## Work to complete:
In the entries that follow, the lines from the one with "From S2P Require Import Prelude GoTime." through the one with "Definition nul : Ascii.ascii" are the ones to write out, exactly and with both ends included. Nothing else should appear.

[[ The records, beginning ]]

(* ===== verification/Sessionizer.v ===== *)
(** * Sessionizer: [internal/dataplane/ingest/sessionizer.go]

    The server-side session table: one open session per (project, distinct id),
    extended while events arrive less than a window apart.  The mutex makes each
    call atomic, so a call is a function from the table to the table and the
    session id. *)

From S2P Require Import Prelude GoTime.
Import String.
Open Scope Z_scope.

(** ** State *)

Definition sessionWindow : Z := 30 * minute.
Definition sessionCacheMax : Z := 200000.

Record sessionMark := { mark_id : string; lastSeen : Z }.

Record sessionizer := { window : Z; last : gmap string sessionMark }.

Definition newSessionizer (w : Z) : sessionizer :=
  {| window := if w <=? 0 then sessionWindow else w; last := ∅ |}.

(** ** Operations *)

(** Negating the least int64 wraps to itself. *)
Definition absDuration (d : Z) : Z := if d <? 0 then i64 (- d) else d.

Definition nul : Ascii.ascii := Ascii.ascii_of_N 0.

Definition session_key (projectID distinctID : string) : string :=
  String.append projectID (String nul distinctID).

Definition live (w now : Z) (m : sessionMark) : bool :=
  absDuration (time_sub now (lastSeen m)) <? w.

Definition sweepLocked (now : Z) (s : sessionizer) : sessionizer :=
  {| window := window s;
     last := filter (fun km => (absDuration (time_sub now (lastSeen km.2)) >=? window s) = false)
                    (last s) |}.

(** [fresh] is what [uuid.NewString] returns and [now] what [time.Now] does. *)
Definition sessionFor (fresh : string) (now : Z) (s : option sessionizer)
    (projectID distinctID : string) (ts : Z) : option sessionizer * string :=
  match s with
  | None => (s, EmptyString)
  | Some st =>
      if String.eqb projectID EmptyString || String.eqb distinctID EmptyString
      then (s, EmptyString)
      else
        let ts := if time_is_zero ts then now else ts in
        let key := session_key projectID distinctID in
        let open_new :=
          let st1 := if sessionCacheMax <=? Z.of_nat (size (last st))
                     then sweepLocked ts st else st in
          (Some {| window := window st1;
                   last := <[key := {| mark_id := fresh; lastSeen := ts |}]> (last st1) |},
           fresh) in
        match last st !! key with
        | Some mark =>
            if absDuration (time_sub ts (lastSeen mark)) <? window st then
              (Some (if time_after ts (lastSeen mark)
                     then {| window := window st;
                             last := <[key := {| mark_id := mark_id mark; lastSeen := ts |}]> (last st) |}
                     else st),
               mark_id mark)
            else open_new
        | None => open_new
        end
  end.

(** One call on a live table, with the id it draws. *)
Inductive session_step : sessionizer -> sessionizer -> Prop :=
| SessionCall st fresh now p d ts st' id :
    (forall k m, last st !! k = Some m -> mark_id m <> fresh) ->
    sessionFor fresh now (Some st) p d ts = (Some st', id) ->
    session_step st st'.

(** ** Lemmas *)

Lemma absDuration_abs d : min_i64 < d <= max_i64 -> absDuration d = Z.abs d.
Proof.
  intros H. unfold absDuration. destruct (Z.ltb_spec d 0); [|lia].
  rewrite i64_small; unfold min_i64, max_i64 in *; lia.
Qed.

Lemma live_gap w now m :
  min_i64 < now - lastSeen m <= max_i64 ->
  live w now m = (Z.abs (now - lastSeen m) <? w).
Proof. intros H. unfold live. rewrite time_sub_exact by lia. by rewrite absDuration_abs. Qed.

Lemma sweep_lookup now st k m :
  last (sweepLocked now st) !! k = Some m <->
  last st !! k = Some m /\ live (window st) now m = true.
Proof.
  unfold sweepLocked, live. simpl. rewrite map_lookup_filter_Some. simpl.
  rewrite Z.geb_leb, Z.leb_gt, Z.ltb_lt. done.
Qed.

Lemma sessionFor_window fresh now st p d ts st' id :
  sessionFor fresh now (Some st) p d ts = (Some st', id) -> window st' = window st.
Proof. unfold sessionFor. split_ifs. Qed.

(** Every entry of the new table is the entry written by the call or an entry
    of the old table. *)
Lemma sessionFor_lookup fresh now st p d ts st' id k m :
  sessionFor fresh now (Some st) p d ts = (Some st', id) ->
  last st' !! k = Some m ->
  last st !! k = Some m \/
  (k = session_key p d /\ mark_id m = id /\
   (id = fresh \/
    exists m0, last st !! k = Some m0 /\ mark_id m0 = id /\ lastSeen m0 <= lastSeen m)).
Proof.
  unfold sessionFor. intros H Hk.
  destruct (_ || _); [simplify_eq; by left|].
  set (ts' := if time_is_zero ts then now else ts) in *.
  assert (Hnew : forall st0, (forall k m, last st0 !! k = Some m -> last st !! k = Some m) ->
    <[session_key p d := {| mark_id := fresh; lastSeen := ts' |}]> (last st0) !! k = Some m ->
    last st !! k = Some m \/ (k = session_key p d /\ mark_id m = fresh)).
  { intros st0 Hst0 Hl. apply lookup_insert_Some in Hl as [[<- <-]|[_ Hl]]; auto. }
  assert (Hopen : forall st0, (if sessionCacheMax <=? Z.of_nat (size (last st))
            then sweepLocked ts' st else st) = st0 ->
            forall k m, last st0 !! k = Some m -> last st !! k = Some m).
  { intros st0 <- k' m'. destruct (sessionCacheMax <=? _); [|done]. by intros [? _]%sweep_lookup. }
  destruct (last st !! session_key p d) as [mk|] eqn:Hm.
  - destruct (_ <? _); simplify_eq.
    + destruct (time_after _ _) eqn:Ha; [|by left].
      simpl in Hk. apply lookup_insert_Some in Hk as [[<- <-]|[_ ?]]; [|by left].
      right. split_and!; [done..|]. right. exists mk. unfold time_after in Ha. bool_props.
      simpl. split_and!; [done..|lia].
    + simpl in Hk. destruct (Hnew _ (Hopen _ eq_refl) Hk) as [?|[-> ?]]; [by left|].
      right. split_and!; auto.
  - simplify_eq. simpl in Hk.
    destruct (Hnew _ (Hopen _ eq_refl) Hk) as [?|[-> ?]]; [by left|].
    right. split_and!; auto.
Qed.

(** Two entries never carry the same session id. *)
Definition ids_unshared (st : sessionizer) : Prop :=
  forall k1 k2 m1 m2, last st !! k1 = Some m1 -> last st !! k2 = Some m2 ->
    mark_id m1 = mark_id m2 -> k1 = k2.

Lemma ids_unshared_step st st' : session_step st st' -> ids_unshared st -> ids_unshared st'.
Proof.
  intros [? fresh now p d ts ? id Hfresh H] Hu k1 k2 m1 m2 H1 H2 Hid.
  destruct (sessionFor_lookup _ _ _ _ _ _ _ _ _ _ H H1) as [O1|(E1 & I1 & C1)],
           (sessionFor_lookup _ _ _ _ _ _ _ _ _ _ H H2) as [O2|(E2 & I2 & C2)].
  - by eapply Hu.
  - subst k2. destruct C2 as [->|(m0 & L0 & I0 & _)].
    + exfalso. eapply Hfresh; [exact O1|congruence].
    + eapply (Hu _ _ _ _ O1 L0). congruence.
  - subst k1. destruct C1 as [->|(m0 & L0 & I0 & _)].
    + exfalso. eapply Hfresh; [exact O2|congruence].
    + eapply (Hu _ _ _ _ L0 O2). congruence.
  - congruence.
Qed.

(** The table entry a call leaves for its own key. *)
Lemma sessionFor_known fresh now st p d ts m :
  p <> EmptyString -> d <> EmptyString -> ts <> 0 ->
  last st !! session_key p d = Some m ->
  live (window st) ts m = true ->
  exists st', sessionFor fresh now (Some st) p d ts = (Some st', mark_id m) /\
    last st' !! session_key p d =
      Some {| mark_id := mark_id m; lastSeen := Z.max (lastSeen m) ts |}.
Proof.
  intros Hp Hd Hts Hm Hlive. unfold sessionFor.
  rewrite (proj2 (String.eqb_neq _ _) Hp), (proj2 (String.eqb_neq _ _) Hd). simpl.
  unfold time_is_zero. rewrite (proj2 (Z.eqb_neq _ _) Hts), Hm.
  unfold live in Hlive. rewrite Hlive. eexists; split; [done|].
  unfold time_after. destruct (Z.ltb_spec (lastSeen m) ts); simpl.
  - rewrite lookup_insert_eq. do 2 f_equal. lia.
  - rewrite Hm. destruct m as [i l]; simpl in *. do 2 f_equal. lia.
Qed.

Lemma sessionFor_unknown fresh now st p d ts :
  p <> EmptyString -> d <> EmptyString -> ts <> 0 ->
  (forall m, last st !! session_key p d = Some m -> live (window st) ts m = false) ->
  exists st', sessionFor fresh now (Some st) p d ts = (Some st', fresh) /\
    last st' !! session_key p d = Some {| mark_id := fresh; lastSeen := ts |}.
Proof.
  intros Hp Hd Hts Hm. unfold sessionFor.
  rewrite (proj2 (String.eqb_neq _ _) Hp), (proj2 (String.eqb_neq _ _) Hd). simpl.
  unfold time_is_zero. rewrite (proj2 (Z.eqb_neq _ _) Hts).
  destruct (last st !! session_key p d) as [m|].
  - specialize (Hm _ eq_refl). unfold live in Hm. rewrite Hm.
    eexists; split; [done|]. simpl. by rewrite lookup_insert_eq.
  - eexists; split; [done|]. simpl. by rewrite lookup_insert_eq.
Qed.

(** ** Properties *)

(** An event of a known person whose distance to the person's last event fits
    a [Duration] joins the open session exactly when that distance is below the
    window, and otherwise opens a session with the drawn id; either way the
    stored mark is the later of the two instants for a joined session and the
    event's instant for a new one. *)
Theorem sessionFor_by_gap fresh now st p d ts m :
  p <> EmptyString -> d <> EmptyString -> ts <> 0 ->
  last st !! session_key p d = Some m ->
  min_i64 < ts - lastSeen m <= max_i64 ->
  exists st',
    sessionFor fresh now (Some st) p d ts =
      (Some st', if Z.abs (ts - lastSeen m) <? window st then mark_id m else fresh) /\
    last st' !! session_key p d =
      Some (if Z.abs (ts - lastSeen m) <? window st
            then {| mark_id := mark_id m; lastSeen := Z.max (lastSeen m) ts |}
            else {| mark_id := fresh; lastSeen := ts |}).
Proof.
  intros Hp Hd Hts Hm Hgap. rewrite <- (live_gap (window st)) by done.
  destruct (live (window st) ts m) eqn:Hl.
  - by apply sessionFor_known.
  - apply sessionFor_unknown; [done..|]. intros m' Hm'. congruence.
Qed.

Definition witness_table : sessionizer :=
  {| window := sessionWindow;
     last := {[ session_key "p" "u" := {| mark_id := "s1"; lastSeen := 100 * hour |} ]} |}.

Lemma sessionFor_by_gap_witness :
  exists st', sessionFor "s2" 0 (Some witness_table) "p" "u" (100 * hour + 10 * minute)
              = (Some st', "s1"%string).
Proof.
  destruct (sessionFor_by_gap "s2" 0 witness_table "p" "u" (100 * hour + 10 * minute)
              {| mark_id := "s1"; lastSeen := 100 * hour |}) as (st' & H & _);
    [discriminate | discriminate | discriminate | reflexivity
    | vm_compute; split; [reflexivity | discriminate] |].
  exists st'. exact H.
Defined.

(** A call never splits a session that is still open: an entry within the
    window of the event keeps its session id and its last-seen instant never
    moves backwards, even when the call sweeps a full table. *)
Theorem live_session_survives fresh now st p d ts st' id k m :
  sessionFor fresh now (Some st) p d ts = (Some st', id) ->
  last st !! k = Some m ->
  live (window st) (if time_is_zero ts then now else ts) m = true ->
  exists m', last st' !! k = Some m' /\ mark_id m' = mark_id m /\ lastSeen m <= lastSeen m'.
Proof.
  unfold sessionFor. destruct (_ || _); [intros; simplify_eq; eauto with lia|].
  set (t := if time_is_zero ts then now else ts). intros H Hk Hl.
  assert (Hsw : forall st0, (if sessionCacheMax <=? Z.of_nat (size (last st))
            then sweepLocked t st else st) = st0 -> last st0 !! k = Some m).
  { intros st0 <-. destruct (sessionCacheMax <=? _); [|done]. by apply sweep_lookup. }
  destruct (decide (k = session_key p d)) as [->|Hne].
  - rewrite Hk in H. unfold live in Hl. rewrite Hl in H. simplify_eq.
    unfold time_after. destruct (Z.ltb_spec (lastSeen m) t); [|by eauto with lia].
    eexists. simpl. rewrite lookup_insert_eq. split_and!; [done..|simpl; lia].
  - exists m. split_and!; [|done|lia].
    destruct (last st !! session_key p d); [destruct (_ <? _)|]; simplify_eq; simpl.
    + destruct (time_after _ _); simpl; [by rewrite lookup_insert_ne | done].
    + rewrite lookup_insert_ne by done. by apply Hsw.
    + rewrite lookup_insert_ne by done. by apply Hsw.
Qed.

Lemma live_session_survives_witness :
  exists m', last witness_table !! session_key "p" "u" = Some m' /\ mark_id m' = "s1"%string
    /\ 100 * hour <= lastSeen m'.
Proof.
  apply (live_session_survives "s2" (100 * hour) witness_table "" "v" 0 witness_table
           EmptyString (session_key "p" "u") {| mark_id := "s1"; lastSeen := 100 * hour |});
    reflexivity.
Defined.

(** In every table reachable from a new one, two different (project, person)
    keys never share a session id, provided every call draws an id no live entry
    holds. *)
Theorem sessions_never_shared w st :
  rtc session_step (newSessionizer w) st -> ids_unshared st.
Proof.
  intros Hr. eapply rtc_invariant; [apply ids_unshared_step | exact Hr |].
  intros k1 k2 m1 m2 H1 _ _. simpl in H1. by rewrite lookup_empty in H1.
Qed.

Lemma sessions_never_shared_witness : ids_unshared (newSessionizer 0).
Proof. apply (sessions_never_shared 0 (newSessionizer 0)). constructor. Defined.

(** An event dated more than the longest [Duration] (about 292 years) before
    the person's last event joins the open session, however large the gap:
    [Time.Sub] saturates at the least int64 and [absDuration] negates it to
    itself. *)
Theorem ancient_event_joins fresh now st p d ts m :
  p <> EmptyString -> d <> EmptyString -> ts <> 0 -> 0 < window st ->
  last st !! session_key p d = Some m ->
  ts - lastSeen m <= min_i64 ->
  exists st', sessionFor fresh now (Some st) p d ts = (Some st', mark_id m).
Proof.
  intros Hp Hd Hts Hw Hm Hgap.
  destruct (sessionFor_known fresh now st p d ts m) as (st' & H & _); [done..| |by exists st'].
  unfold live. apply Z.ltb_lt.
  assert (time_sub ts (lastSeen m) = min_i64) as ->.
  { unfold time_sub. destruct (Z.ltb_spec (ts - lastSeen m) min_i64); [done|].
    destruct (Z.ltb_spec max_i64 (ts - lastSeen m)); unfold min_i64, max_i64, two63 in *; lia. }
  change (absDuration min_i64) with min_i64. unfold min_i64, two63. lia.
Qed.

(** The first day of year 1 against an event in the year 2026. *)
Lemma ancient_event_joins_witness :
  let st := {| window := sessionWindow;
               last := {[ session_key "p" "u" :=
                          {| mark_id := "s1"; lastSeen := 739000 * day |} ]} |} in
  exists st', sessionFor "s2" 0 (Some st) "p" "u" day = (Some st', "s1"%string).
Proof.
  intros st.
  apply (ancient_event_joins "s2" 0 st "p" "u" day
           {| mark_id := "s1"; lastSeen := 739000 * day |});
    [discriminate | discriminate | discriminate | reflexivity | reflexivity | discriminate].
Defined.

[[ The records, end ]]

## Output for this task:
From S2P Require Import Prelude GoTime.
Import String.
Open Scope Z_scope.

(** ** State *)

Definition sessionWindow : Z := 30 * minute.
Definition sessionCacheMax : Z := 200000.

Record sessionMark := { mark_id : string; lastSeen : Z }.

Record sessionizer := { window : Z; last : gmap string sessionMark }.

Definition newSessionizer (w : Z) : sessionizer :=
  {| window := if w <=? 0 then sessionWindow else w; last := ∅ |}.

(** ** Operations *)

(** Negating the least int64 wraps to itself. *)
Definition absDuration (d : Z) : Z := if d <? 0 then i64 (- d) else d.

Definition nul : Ascii.ascii := Ascii.ascii_of_N 0.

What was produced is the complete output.